Horlbeck wrote a letter to Warner in May 2009, informing him that there had been "performance and reporting inaccuracies" in the quarterly statements, but that the inaccuracies had not affected the amount of Warner's final distribution. Months later, in August 2009, Horlbeck informed some limited partners that he had "discovered" errors with the net asset values reported in HCM's quarterly statements and that partners who had taken distributions had been "inadvertently" overpaid nearly $500,000 total. App. 306. Horlbeck told Warner that HCM owed the family entity additional money, but to receive it, family members would need to sign releases of claims against him, and the family would only receive a promissory note in exchange. Id.

This letter is not in the record on appeal based on this court's review. The bankruptcy court referenced the letter in its decision, and the quotation comes from the bankruptcy court opinion, which cites the Adversary Docket, [106-2] at 19-20. Tillman Enters., LLC v. Horlbeck (In re Horlbeck), 589 B.R. 818, 827 (Bankr. N.D. Ill. 2018). Searching the adversary docket on its own, the court also found this quotation, though it comes from an undisputed statement of facts rather than the actual letter itself.

At that point, the Tillmans retained an attorney to negotiate a settlement with Horlbeck and to investigate him. In November 2009, Horlbeck reached out to his investors again, telling them that he had received most of the settlements and releases back, attaching photocopies of checks that would be sent once holdouts executed their releases. App. 307. These checks were not for the full amounts owed, and Horlbeck again offered to sign promissory notes for the remainders. Id. Later in November, Horlbeck pressed Warner to settle and release his claims. App. 308. Horlbeck threatened to file for bankruptcy in the alternative. Id.

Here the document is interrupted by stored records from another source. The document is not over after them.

Definition take_key (key : string) (v : MappingView) : option SpannedValue * MappingView :=
  match take_entry key (mv_entries v) with
  | Some (value, rest) => (Some value, {| mv_entries := rest; mv_path := mv_path v |})
  | None => (None, v)
  end.

Definition field_path (v : MappingView) (key : string) : string := mv_path v +:+ "." +:+ key.

Definition required (key : string) (v : MappingView) :
    result compile_fault (SpannedValue * MappingView) :=
  match take_key key v with
  | (Some node, v) => Ok (node, v)
  | (None, v) => fail_schema (field_path v key) "required field is missing"
  end.

Definition as_string (path : string) (node : SpannedValue) : result compile_fault string :=
  match sv_value node with
  | YString s => Ok s
  | _ => fail_at (sv_span node) path "expected a string"
  end.

Definition as_integer (path : string) (node : SpannedValue) : result compile_fault Z :=
  match sv_value node with
  | YInteger z => Ok z
  | _ => fail_at (sv_span node) path "expected an integer"
  end.

Definition as_bool (path : string) (node : SpannedValue) : result compile_fault bool :=
  match sv_value node with
  | YBool b => Ok b
  | _ => fail_at (sv_span node) path "expected a boolean"
  end.

(** [u64::try_from] an [i64]. *)
Definition as_u64 (path : string) (node : SpannedValue) : result compile_fault Z :=
  z ← as_integer path node;
  if z <? 0 then fail_at (sv_span node) path "expected a non-negative integer" else Ok z.

Definition required_string (key : string) (v : MappingView) :
    result compile_fault (string * MappingView) :=
  '(node, v) ← required key v;
  s ← as_string (field_path v key) node;
  Ok (s, v).

Definition required_integer (key : string) (v : MappingView) :
    result compile_fault (Z * MappingView) :=
  '(node, v) ← required key v;
  z ← as_integer (field_path v key) node;
  Ok (z, v).

(** An optional field read by [f]. *)
Definition optional {A} (f : string -> SpannedValue -> result compile_fault A) (key : string)
    (v : MappingView) : result compile_fault (option A * MappingView) :=
  match take_key key v with
  | (None, v) => Ok (None, v)
  | (Some node, v) => a ← f (field_path v key) node; Ok (Some a, v)
  end.

Definition optional_u64 := optional as_u64.
Definition optional_string := optional as_string.
Definition optional_bool := optional as_bool.

Definition finish (v : MappingView) : result compile_fault () :=
  match mv_entries v with
  | e :: _ =>
      fail_at (entry_key_span e) (field_path v (entry_key e))
        ("unknown field " +:+ fmt_debug (entry_key e))
  | [] => Ok tt
  end.

(** ** Compilation that records expression bindings *)

Definition comp (A : Type) : Type :=
  list ExpressionBinding -> result compile_fault (A * list ExpressionBinding).

#[export] Instance comp_ret : MRet comp := fun A a es => Ok (a, es).
#[export] Instance comp_bind : MBind comp :=
  fun A B f m es => match m es with Ok (a, es) => f a es | Err e => Err e end.

Definition lift {A} (r : result compile_fault A) : comp A :=
  fun es => match r with Ok a => Ok (a, es) | Err e => Err e end.

(** [iter().enumerate().map(f).collect::<Result<Vec<_>, _>>()]. *)
Fixpoint comp_map {A B} (index : nat) (f : nat -> A -> comp B) (l : list A) : comp (list B) :=
  match l with
  | [] => mret []
  | x :: l => y ← f index x; ys ← comp_map (S index) f l; mret (y :: ys)
  end.

(** [collect::<Result<BTreeMap<_, _>, _>>()]. *)
Definition collect_map {V} (l : list (string * V)) : bmap V :=
  foldl (fun m e => binsert (fst e) (snd e) m) [] l.

Section Compile.
Context `{External}.
Variable parameters : gmap string EvaluatedValue.

Definition compile_resolved_string (node : SpannedValue) (path : string) : comp string :=
  fun es =>
    match sv_value node with
    | YString value => Ok (value, es)
    | _ =>
        let span := sv_span node in
        view ← view_new node path;
        '(source, view) ← required_string "expression" view;
        finish view ;;
        expression ← match parse_expression source default_limits with
                     | Ok e => Ok e
                     | Err (Fail e) => Err (Failed (with_span span (expression_error path e)))
                     | Err _ => Err Faulted
                     end;
        evaluated ← map_err (fun e => Failed (with_span span (expression_error path e)))
          (evaluate_expression expression parameters default_limits);
        if ev_secret evaluated then
          fail_at span path
            "secret-tainted expression values cannot be materialized into Pipeline IR"
        else match ev_value evaluated with
        | PString value =>
            if MAX_EXPRESSION_BINDINGS <=? llen es then
              fail_at span path
                ("at most " +:+ fmt_z MAX_EXPRESSION_BINDINGS
                 +:+ " expression bindings are accepted")
            else Ok (value, es ++ [Build_ExpressionBinding path expression])
        | _ => fail_at span path "process fields require an expression that evaluates to string"
        end
    end.
Lemma agree_tail n d definitions i1 i2 :
  NoDup (n :: definitions.*1) -> bmap_wf i1 -> bmap_wf i2 ->
  agree_on_public ((n, d) :: definitions) i1 i2 ->
  agree_on_public definitions (bdelete n i1) (bdelete n i2).
Proof.
  intros Hn W1 W2 Ha m e Hin. specialize (Ha m e). rewrite !bget_bdelete by done.
  apply NoDup_cons in Hn as [Hn _]. rewrite (proj2 (String.eqb_neq _ _)).
  - apply Ha. by right.
  - intros ->. apply Hn, list_elem_of_fmap. by exists (m, e).
Qed.

Lemma bind_parameters_low definitions i1 i2 public c1 c2 b1 :
  NoDup definitions.*1 -> bmap_wf i1 -> bmap_wf i2 -> agree_on_public definitions i1 i2 ->
  low_equivalent c1 c2 ->
  try_fold bind_parameter (Build_Binding i1 public c1) definitions = Ok b1 ->
  exists b2, try_fold bind_parameter (Build_Binding i2 public c2) definitions = Ok b2 /\
    bi_public b2 = bi_public b1 /\ low_equivalent (bi_context b1) (bi_context b2).
Proof.
  revert i1 i2 public c1 c2. induction definitions as [|[n d] ds IH];
    intros i1 i2 public c1 c2 Hn W1 W2 Ha Hlow Hf.
  { injection Hf as <-. by eexists. }
  cbn [try_fold] in Hf. apply bind_ok in Hf as (b & Hb & Hf).
  unfold bind_parameter in Hb. cbn [bi_inputs bi_public bi_context] in Hb.
  apply bind_ok in Hb as (v1 & Hv1 & Hb). apply bind_ok in Hb as ([] & Hacc%check_ok & [= <-]).
  pose proof (Ha n d ltac:(by left)) as Hnd. rewrite fmap_cons in Hn.
  assert (exists v2, match bget n i2 with Some v => Some v | None => pd_default d end = Some v2 /\
    accepts (pd_type d) v2 = true /\ (pd_secret d = false -> v1 = v2)) as (v2 & Hv2 & Ha2 & Hp).
  { destruct (pd_secret d).
    - destruct Hnd as (v & -> & Hav). by exists v.
    - rewrite <- Hnd. exists v1. apply negb_false_iff in Hacc.
      split_and!; [|done|done]. destruct (bget n i1), (pd_default d); by simplify_eq/=. }
  pose proof (agree_tail _ _ _ _ _ Hn W1 W2 Ha) as Ht. apply NoDup_cons in Hn as [_ Hn].
  destruct (IH (bdelete n i1) (bdelete n i2) (if pd_secret d then public else binsert n v1 public)
    (<[n := Evaluated v1 (pd_secret d)]> c1) (<[n := Evaluated v2 (pd_secret d)]> c2) Hn
    ltac:(by apply bdelete_wf) ltac:(by apply bdelete_wf) Ht
    ltac:(by apply low_equivalent_insert) Hf) as (b2 & Hb2 & Hpub & Hl2).
  exists b2. split; [|done]. cbn [try_fold].
  assert (bind_parameter (Build_Binding i2 public c2) (n, d) = Ok (Build_Binding (bdelete n i2)
    (if pd_secret d then public else binsert n v1 public)
    (<[n := Evaluated v2 (pd_secret d)]> c2))) as ->; [|done].
  unfold bind_parameter. cbn [bi_inputs bi_public bi_context]. rewrite Hv2.
  cbn [ok_or mbind result_bind]. rewrite Ha2. cbn [negb check].
  destruct (pd_secret d) eqn:Es; [done|]. by rewrite <- (Hp eq_refl).
Qed.

Lemma collect_map_wf {V} (l : list (string * V)) : bmap_wf (collect_map l).
Proof.
  unfold collect_map. assert (bmap_wf (@nil (string * V))) as W by constructor.
  revert W. generalize (@nil (string * V)). induction l as [|e l IH]; intros m W; [done|].
  by apply IH, binsert_wf.
Qed.

Lemma compile_parameter_definitions_wf node definitions :
  compile_parameter_definitions node = Ok definitions -> bmap_wf definitions.
Proof.
  unfold compile_parameter_definitions. destruct node as [node|].
  - destruct (sv_value node); try done. destruct (_ <? _); [done|].
    intros (l & _ & [= <-])%bind_ok. apply collect_map_wf.
  - intros [= <-]. constructor.
Qed.

Definition keys_defined {V W} (inputs : bmap V) (definitions : bmap W) : bool :=
  forallb (fun i => bcontains (fst i) definitions) inputs.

Horlbeck and the Tillmans eventually settled after a 14-month negotiation. In exchange for a release of all claims arising out of the family's investments in the hedge fund and Horlbeck's management of the fund, Horlbeck paid the Tillmans

$22,500 and signed a promissory note for $1,242,500 to be paid over 20 years to Tillman Enterprises, LLC ("Tillman") as the representative of the family. App. 312 ¶ 3a.-b. The settlement required Horlbeck to provide a financial affidavit disclosing his assets and liabilities. App. 314 ¶ 8f.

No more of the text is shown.